Look over the listing below and tally the lines in which the word "fworker" turns up. Answer with the tally only.

..........

(** ** The invariant *)

Record lives_ok (s : lives) : Prop := {
  lk_nodup : base.NoDup (ids s);
  lk_word : Forall word (ids s);
  (** a socket has the name of its process, and its final name only once it listens *)
  lk_dir : forall n i, dir s n = Some i -> exists id pc, ids s !! i = Some id /\ lprocs s !! i = Some pc /\
    (n = lifePath id /\ (pc = LLive \/ pc = LExited) \/ n = lifeTmp id);
  lk_live : forall i id, ids s !! i = Some id -> lprocs s !! i = Some LLive -> dir s (lifePath id) = Some i;
  lk_dial : forall k n, sweepers s !! k = Some (SwDial n) -> is_life n = true;
  lk_sweep : forall k n, sweepers s !! k = Some (SwRemove n) ->
    is_life n = true /\ forall i id, ids s !! i = Some id -> lifePath id = n -> lprocs s !! i = Some LExited;
  lk_exited : forall i id, id ∈ exited s -> ids s !! i = Some id -> lprocs s !! i = Some LExited }.

Lemma same_process s i j id id' :
  lives_ok s -> ids s !! i = Some id -> ids s !! j = Some id' -> lifePath id = lifePath id' -> i = j /\ id = id'.
Proof.
  intros Hok Hi Hj Hp. pose proof (lk_word _ Hok) as Hw. rewrite list.Forall_lookup in Hw.
  apply lifePath_inj in Hp; [|by eapply Hw..]. subst id'. split; [|done]. by eapply NoDup_lookup; [apply Hok|..].
Qed.

(** A process that has exited stays exited, and a step of one process is no step of another. *)
Lemma moved_exited (l : list lpc) (i : nat) (pc : lpc) (j : nat) : l !! i <> Some LExited -> l !! j = Some LExited -> <[i := pc]> l !! j = Some LExited.
Proof. intros Hi Hj. by rewrite list_lookup_insert_ne by congruence. Qed.
(* ===== verification/FileLock.v ===== *)
(** * The file lock ([src/filelock])

    Calls of [Lock] and [TryLock] on one file by any number of goroutines and processes.
    [Lock] waits in the kernel on a goroutine of its own, so that a context that ends
    returns the caller at once. The steps are the system calls, the hand-over of the
    granted lock and the end of a context, interleaved. *)

From stdpp Require Import base numbers list list_numbers option.
From Stdlib Require Import Lia Bool.
From S2P Require Import Prelude.

(** ** Program counters *)

(** The caller: before [OpenFile]; in the [select] of [Lock], or in [Take] of [TryLock];
    with the lock, before it calls the function it got; after [Release]; returned with
    no lock, by an error, by its context, or after [unlock]; about to close the file
    after an error. *)
Inductive fcaller : Type := FIdle | FWait | FHeld | FReleased | FError | FAbandoned | FDone | FFailing.

(** The goroutine of [Lock]: none; in [Take]; with its result, before its [select]; with
    an abandoned call, after [Release] or with nothing to release; returned. *)
Inductive fworker : Type := GNone | GTake | GGot (ok : bool) | GClose | GEnd.

#[global] Instance fcaller_eq_dec : EqDecision fcaller.
Proof. solve_decision. Defined.
#[global] Instance fworker_eq_dec : EqDecision fworker.
Proof. solve_decision. Defined.

(** A call: whether it is a [TryLock], its two counters, and whether its file is open. *)
Record lockcall : Type := mkCall { lc_try : bool; lc_caller : fcaller; lc_worker : fworker; lc_open : bool }.

(** The calls and the one whose open file has the lock. *)
Record lockfile : Type := mkFile { lf_calls : list lockcall; lf_holder : option nat }.

Definition set_call (i : nat) (c : lockcall) (s : lockfile) : lockfile := mkFile (<[i := c]> (lf_calls s)) (lf_holder s).
Definition set_holder (o : option nat) (s : lockfile) : lockfile := mkFile (lf_calls s) o.

(** Closing a file, or the exit of its process, drops its lock. *)
Definition drop_lock (i : nat) (s : lockfile) : lockfile :=
  if bool_decide (lf_holder s = Some i) then set_holder None s else s.

(** ** The steps *)

(** What the kernel answers a call. *)
Inductive kernel : Type := KOk | KInterrupted | KError.

(** [Take]: [flock] again while a signal interrupts it. [None] is a call that waits, and
    [Some None] one that is made again. *)
Definition Take (i : nat) (wait : bool) (k : kernel) (s : lockfile) : option (option (bool * lockfile)) :=
  match k with
  | KError => Some (Some (false, s))
  | KInterrupted => Some None
  | KOk =>
      match lf_holder s with
      | None => Some (Some (true, set_holder (Some i) s))
      | Some _ => if wait then None else Some (Some (false, s))
      end
  end.

(** [Take] of [filelock_windows.go]: [LockFileEx] once, and every failure is the result. *)
Definition Take_windows (i : nat) (wait : bool) (k : kernel) (s : lockfile) : option (option (bool * lockfile)) :=
  match k with
  | KError | KInterrupted => Some (Some (false, s))
  | KOk =>
      match lf_holder s with
      | None => Some (Some (true, set_holder (Some i) s))
      | Some _ => if wait then None else Some (Some (false, s))
      end
  end.

Definition Release (i : nat) (s : lockfile) : lockfile := drop_lock i s.

Section host.
(** The host the package is built for. *)
Context (windows : bool).

Definition take : nat -> bool -> kernel -> lockfile -> option (option (bool * lockfile)) := if windows then Take_windows else Take.

(** The caller. *)
Definition caller_step (i : nat) (k : kernel) (s : lockfile) : option lockfile :=
  match lf_calls s !! i with
  | None => None
  | Some c =>
      match lc_caller c with
      | FIdle =>
          match k with
          | KOk => Some (set_call i (mkCall (lc_try c) FWait (if lc_try c then GNone else GTake) true) s)
          | _ => Some (set_call i (mkCall (lc_try c) FError GNone false) s)
          end
      | FWait =>
          if lc_try c then
            match take i false k s with
            | Some (Some (ok, s)) => Some (set_call i (mkCall true (if ok then FHeld else FFailing) GNone true) s)
            | Some None => Some s
            | None => None
            end
          else
            match lc_worker c with
            | GGot ok => Some (set_call i (mkCall false (if ok then FHeld else FFailing) GEnd true) s)
            | _ => None
            end
      | FFailing => Some (set_call i (mkCall (lc_try c) FError (lc_worker c) false) (drop_lock i s))
      | FHeld => Some (set_call i (mkCall (lc_try c) FReleased (lc_worker c) true) (Release i s))
      | FReleased => Some (set_call i (mkCall (lc_try c) FDone (lc_worker c) false) (drop_lock i s))
      | FError | FAbandoned | FDone => None
      end
  end.

(** The context of a caller in [select] ends: [close(abandoned)]. *)
Definition abandon (i : nat) (s : lockfile) : option lockfile :=
  match lf_calls s !! i with
  | Some (mkCall false FWait g o) => Some (set_call i (mkCall false FAbandoned g o) s)
  | _ => None
  end.

(** The goroutine of [Lock]. Its send of the result is the step of the caller that takes it. *)
Definition worker_step (i : nat) (k : kernel) (s : lockfile) : option lockfile :=
  match lf_calls s !! i with
  | None => None
  | Some c =>
      match lc_worker c with
      | GTake =>
          match take i true k s with
          | Some (Some (ok, s)) => Some (set_call i (mkCall (lc_try c) (lc_caller c) (GGot ok) (lc_open c)) s)
          | Some None => Some s
          | None => None
          end
      | GGot ok =>
          if bool_decide (lc_caller c = FAbandoned)
          then Some (set_call i (mkCall (lc_try c) FAbandoned GClose (lc_open c)) (if ok then Release i s else s))
          else None
      | GClose => Some (set_call i (mkCall (lc_try c) (lc_caller c) GEnd false) (drop_lock i s))
      | GNone | GEnd => None
      end
  end.

Inductive flabel : Type := LCaller (i : nat) (k : kernel) | LWorker (i : nat) (k : kernel) | LCtx (i : nat).

Definition lock_step (l : flabel) (s : lockfile) : option lockfile :=
  match l with LCaller i k => caller_step i k s | LWorker i k => worker_step i k s | LCtx i => abandon i s end.

Fixpoint lock_run (ls : list flabel) (s : lockfile) : option lockfile :=
  match ls with
  | [] => Some s
  | l :: ls => match lock_step l s with Some s => lock_run ls s | None => None end
  end.

(** Calls of [Lock] and, where the flag is set, of [TryLock], before they begin. *)
Definition lock_start (tries : list bool) : lockfile := mkFile ((fun t => mkCall t FIdle GNone false) <$> tries) None.

(** ** The invariant *)

(** A call whose open file has the lock. *)
Definition has_lock (c : lockcall) : bool :=
  match lc_caller c, lc_worker c with
  | FHeld, _ => true
  | (FWait | FAbandoned), GGot ok => ok
  | _, _ => false
  end.

(** The counters that go together, and when the file is open. *)
Definition call_shape (c : lockcall) : bool :=
  match lc_try c, lc_caller c, lc_worker c, lc_open c with
  | _, FIdle, GNone, false => true
  | true, FWait, GNone, true | false, FWait, (GTake | GGot _), true => true
  | true, (FHeld | FFailing | FReleased), GNone, true | false, (FHeld | FFailing | FReleased), GEnd, true => true
  | _, (FError | FDone), (GNone | GEnd), false => true
  | false, FAbandoned, (GTake | GGot _ | GClose), true | false, FAbandoned, GEnd, false => true
  | _, _, _, _ => false
  end.

Definition lock_ok (s : lockfile) : Prop :=
  (forall i, lf_holder s = Some i -> exists c, lf_calls s !! i = Some c) /\
  forall i c, lf_calls s !! i = Some c -> call_shape c = true /\ (lf_holder s = Some i <-> has_lock c = true).

Lemma lock_ok_move s i c c' h' :
  lock_ok s -> lf_calls s !! i = Some c -> call_shape c' = true -> (h' = Some i <-> has_lock c' = true) ->
  (h' = lf_holder s \/ (lf_holder s = None \/ lf_holder s = Some i) /\ (h' = None \/ h' = Some i)) ->
  lock_ok (mkFile (<[i := c']> (lf_calls s)) h').
Proof.
  intros [H1 H2] Hi Hs Hl Hh. split; cbn.
  - intros j Hj. destruct (decide (j = i)) as [->|Hne]; [exists c'; by eapply moved_here|].
    destruct (H1 j) as [cj Hcj]; [destruct Hh as [<-|[_ [?|?]]]; congruence|]. exists cj. by rewrite list_lookup_insert_ne.
  - intros j cj Hj. destruct (moved_cases _ _ _ _ _ Hj) as [[-> ->]|[Hne Hj']]; [done|]. destruct (H2 j cj Hj') as [H3 H4].
    split; [done|]. rewrite <-H4. destruct Hh as [->|[[?|?] [?|?]]]; try done; split; congruence.
Qed.

Lemma drop_lock_calls i s : lf_calls (drop_lock i s) = lf_calls s.
Proof. unfold drop_lock. by case_bool_decide. Qed.

Lemma drop_lock_holder i s : lf_holder (drop_lock i s) <> Some i /\
  (lf_holder (drop_lock i s) = lf_holder s \/ lf_holder s = Some i /\ lf_holder (drop_lock i s) = None).
Proof. unfold drop_lock. case_bool_decide; cbn; auto. Qed.

(** A step of call [i] that drops its lock. *)
Lemma lock_ok_drop s i c c' :
  lock_ok s -> lf_calls s !! i = Some c -> call_shape c' = true -> has_lock c' = false -> lock_ok (set_call i c' (drop_lock i s)).
Proof.
  intros Hok Hi Hs Hl. unfold set_call. rewrite drop_lock_calls. destruct (drop_lock_holder i s) as [H1 H2].
  apply (lock_ok_move s i c); try done; [rewrite Hl; split; [intros H'; by destruct (H1 H')|done]|]. destruct H2 as [->|[H2 H3]]; auto.
Qed.

(** A step of call [i] that leaves the lock where it is. *)
Lemma lock_ok_stay s i c c' :
  lock_ok s -> lf_calls s !! i = Some c -> call_shape c' = true -> has_lock c' = has_lock c -> lock_ok (set_call i c' s).
Proof. intros Hok Hi Hs Hl. eapply lock_ok_move; try done; [|by left]. rewrite Hl. by apply Hok. Qed.

Lemma take_cases i wait k s ok s' :
  take i wait k s = Some (Some (ok, s')) ->
  ok = false /\ s' = s \/ ok = true /\ lf_holder s = None /\ s' = set_holder (Some i) s.
Proof.
  unfold take, Take, Take_windows. intros H.
  destruct windows, k; try done; try (destruct (lf_holder s) eqn:Hh; [destruct wait; [done|]|]); injection H as <- <-; auto.
Qed.

(** A step of call [i] after [Take]. *)
Lemma lock_ok_take s i c c' ok s' wait k :
  lock_ok s -> lf_calls s !! i = Some c -> has_lock c = false -> take i wait k s = Some (Some (ok, s')) ->
  call_shape c' = true -> has_lock c' = ok -> lock_ok (set_call i c' s').
Proof.
  intros Hok Hi Hc Ht Hs Hl. destruct (take_cases _ _ _ _ _ _ Ht) as [[-> ->]|(-> & Hn & ->)].
  - eapply lock_ok_stay; try done. congruence.
  - apply (lock_ok_move s i c c' (Some i)); [done..| |]; [by rewrite Hl|auto].
Qed.

Lemma lock_step_ok l s s' : lock_ok s -> lock_step l s = Some s' -> lock_ok s'.
Proof.
  intros Hok. pose proof Hok as [_ H2]. destruct l as [i k|i k|i]; cbn.
  - unfold caller_step. destruct (lf_calls s !! i) as [[t p g o]|] eqn:Hi; [|done]. destruct (H2 i _ Hi) as [Hs Hl]. cbn.
    destruct p; cbn; try done.
    + destruct k; intros [= <-]; (eapply lock_ok_stay; [done..| |]); destruct t, g, o; done.
    + destruct t; cbn.
      * destruct (take i false k s) as [[[ok s1]|]|] eqn:Ht; try done; intros [= <-]; [|done].
        eapply lock_ok_take; [done..| |exact Ht| |]; destruct g, o, ok; done.
      * destruct g as [| |ok| |]; try done. intros [= <-]. eapply lock_ok_stay; [done..| |]; destruct ok, o; done.
    + intros [= <-]. eapply lock_ok_drop; [done..| |]; destruct t, g, o; done.
    + intros [= <-]. eapply lock_ok_drop; [done..| |]; destruct t, g, o; done.
    + intros [= <-]. eapply lock_ok_drop; [done..| |]; destruct t, g, o; done.
  - unfold worker_step. destruct (lf_calls s !! i) as [[t p g o]|] eqn:Hi; [|done]. destruct (H2 i _ Hi) as [Hs Hl]. cbn.
    destruct g as [| |ok| |]; cbn; try done.
    + destruct (take i true k s) as [[[ok s1]|]|] eqn:Ht; try done; intros [= <-]; [|done].
      eapply lock_ok_take; [done..| |exact Ht| |]; destruct t, p, o, ok; done.
    + case_bool_decide as Hp; [|done]. subst p. intros [= <-]. destruct ok.
      * eapply lock_ok_drop; [done..| |]; destruct t, o; done.
      * eapply lock_ok_stay; [done..| |]; destruct t, o; done.
    + intros [= <-]. eapply lock_ok_drop; [done..| |]; destruct t, p, o; done.
  - unfold abandon. destruct (lf_calls s !! i) as [[[] [] g o]|] eqn:Hi; try done. destruct (H2 i _ Hi) as [Hs Hl].
    intros [= <-]. eapply lock_ok_stay; [done..| |]; destruct g, o; done.
Qed.

Lemma lock_run_ok ls s s' : lock_ok s -> lock_run ls s = Some s' -> lock_ok s'.
Proof.
  revert s. induction ls as [|l ls IH]; intros s Hok; cbn; [by intros [= <-]|].
  destruct (lock_step l s) as [s1|] eqn:E; [|done]. apply IH. by eapply lock_step_ok.
Qed.

Lemma lock_start_ok tries : lock_ok (lock_start tries).
Proof.
  split; [done|]. intros i c Hi. cbn in Hi. apply list_lookup_fmap_Some_1 in Hi as (t & -> & _). split; [by destruct t|done].
Qed.

(** ** The theorems *)

(** A call that is over: it returned an error, its [unlock] ran, or it was abandoned and
    its goroutine returned. *)
Definition over (c : lockcall) : bool :=
  match lc_caller c, lc_worker c with
  | (FError | FDone), _ => true
  | FAbandoned, GEnd => true
  | _, _ => false
  end.

(** C26: The lock is exclusive and is not lost. In every interleaving at most one caller
    has the lock; a call that is over has its file closed and not the lock; and when the
    lock is taken by a call whose context has ended, that call's goroutine gives it back
    with its next step, without waiting for anything. *)
Theorem lock_exclusive (tries : list bool) (ls : list flabel) (s : lockfile) :
  lock_run ls (lock_start tries) = Some s ->
  (forall i j c d, lf_calls s !! i = Some c -> lf_calls s !! j = Some d ->
    lc_caller c = FHeld -> lc_caller d = FHeld -> i = j) /\
  (forall i c, lf_calls s !! i = Some c -> over c = true -> lc_open c = false /\ lf_holder s <> Some i) /\
  (forall i c, lf_calls s !! i = Some c -> lf_holder s = Some i -> lc_caller c = FAbandoned ->
    forall k, exists s', worker_step i k s = Some s' /\ lf_holder s' = None).
Proof.
  intros Hr. pose proof (lock_run_ok _ _ _ (lock_start_ok tries) Hr) as [_ Hok]. split_and!.
  - intros i j c d Hi Hj Hc Hd. destruct (Hok i c Hi) as [_ Hi']. destruct (Hok j d Hj) as [_ Hj'].
    unfold has_lock in *. rewrite Hc in Hi'. rewrite Hd in Hj'. pose proof (proj2 Hi' eq_refl). pose proof (proj2 Hj' eq_refl). congruence.
  - intros i c Hi Hov. destruct (Hok i c Hi) as [Hs Hl]. destruct c as [t p g o]. unfold over in Hov. cbn in *.
    destruct p, g; try done; (split; [by destruct t, o|]; intros Hh; by apply Hl in Hh).
  - intros i c Hi Hh Hc k. destruct (Hok i c Hi) as [Hs Hl]. apply Hl in Hh as Hk. unfold has_lock in Hk. rewrite Hc in Hk.
    destruct (lc_worker c) as [| |ok| |] eqn:Hg; try done. subst ok. unfold worker_step. rewrite Hi, Hg, bool_decide_true by done.
    eexists. split; [done|]. cbn. unfold Release, drop_lock. by rewrite bool_decide_true.
Qed.

End host.

(** ** A witness *)

(** The second call waits for the first, its context ends, and it gets the lock when the
    first lets go. *)
Definition lock_demo : list flabel :=
  [LCaller 0 KOk; LCaller 1 KOk; LWorker 0 KInterrupted; LWorker 0 KOk; LCaller 2 KOk; LCaller 2 KOk; LCaller 0 KOk; LCtx 1;
   LCaller 0 KOk; LWorker 1 KOk].
Definition lock_demo_end : lockfile := default (lock_start []) (lock_run false lock_demo (lock_start [false; false; true])).

Lemma lock_exclusive_witness : exists s', worker_step false 1 KOk lock_demo_end = Some s' /\ lf_holder s' = None.
Proof.
  apply (lock_exclusive false [false; false; true] lock_demo lock_demo_end) with (c := mkCall false FAbandoned (GGot true) true); reflexivity.
Defined.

..........

Answer to this exercise: 3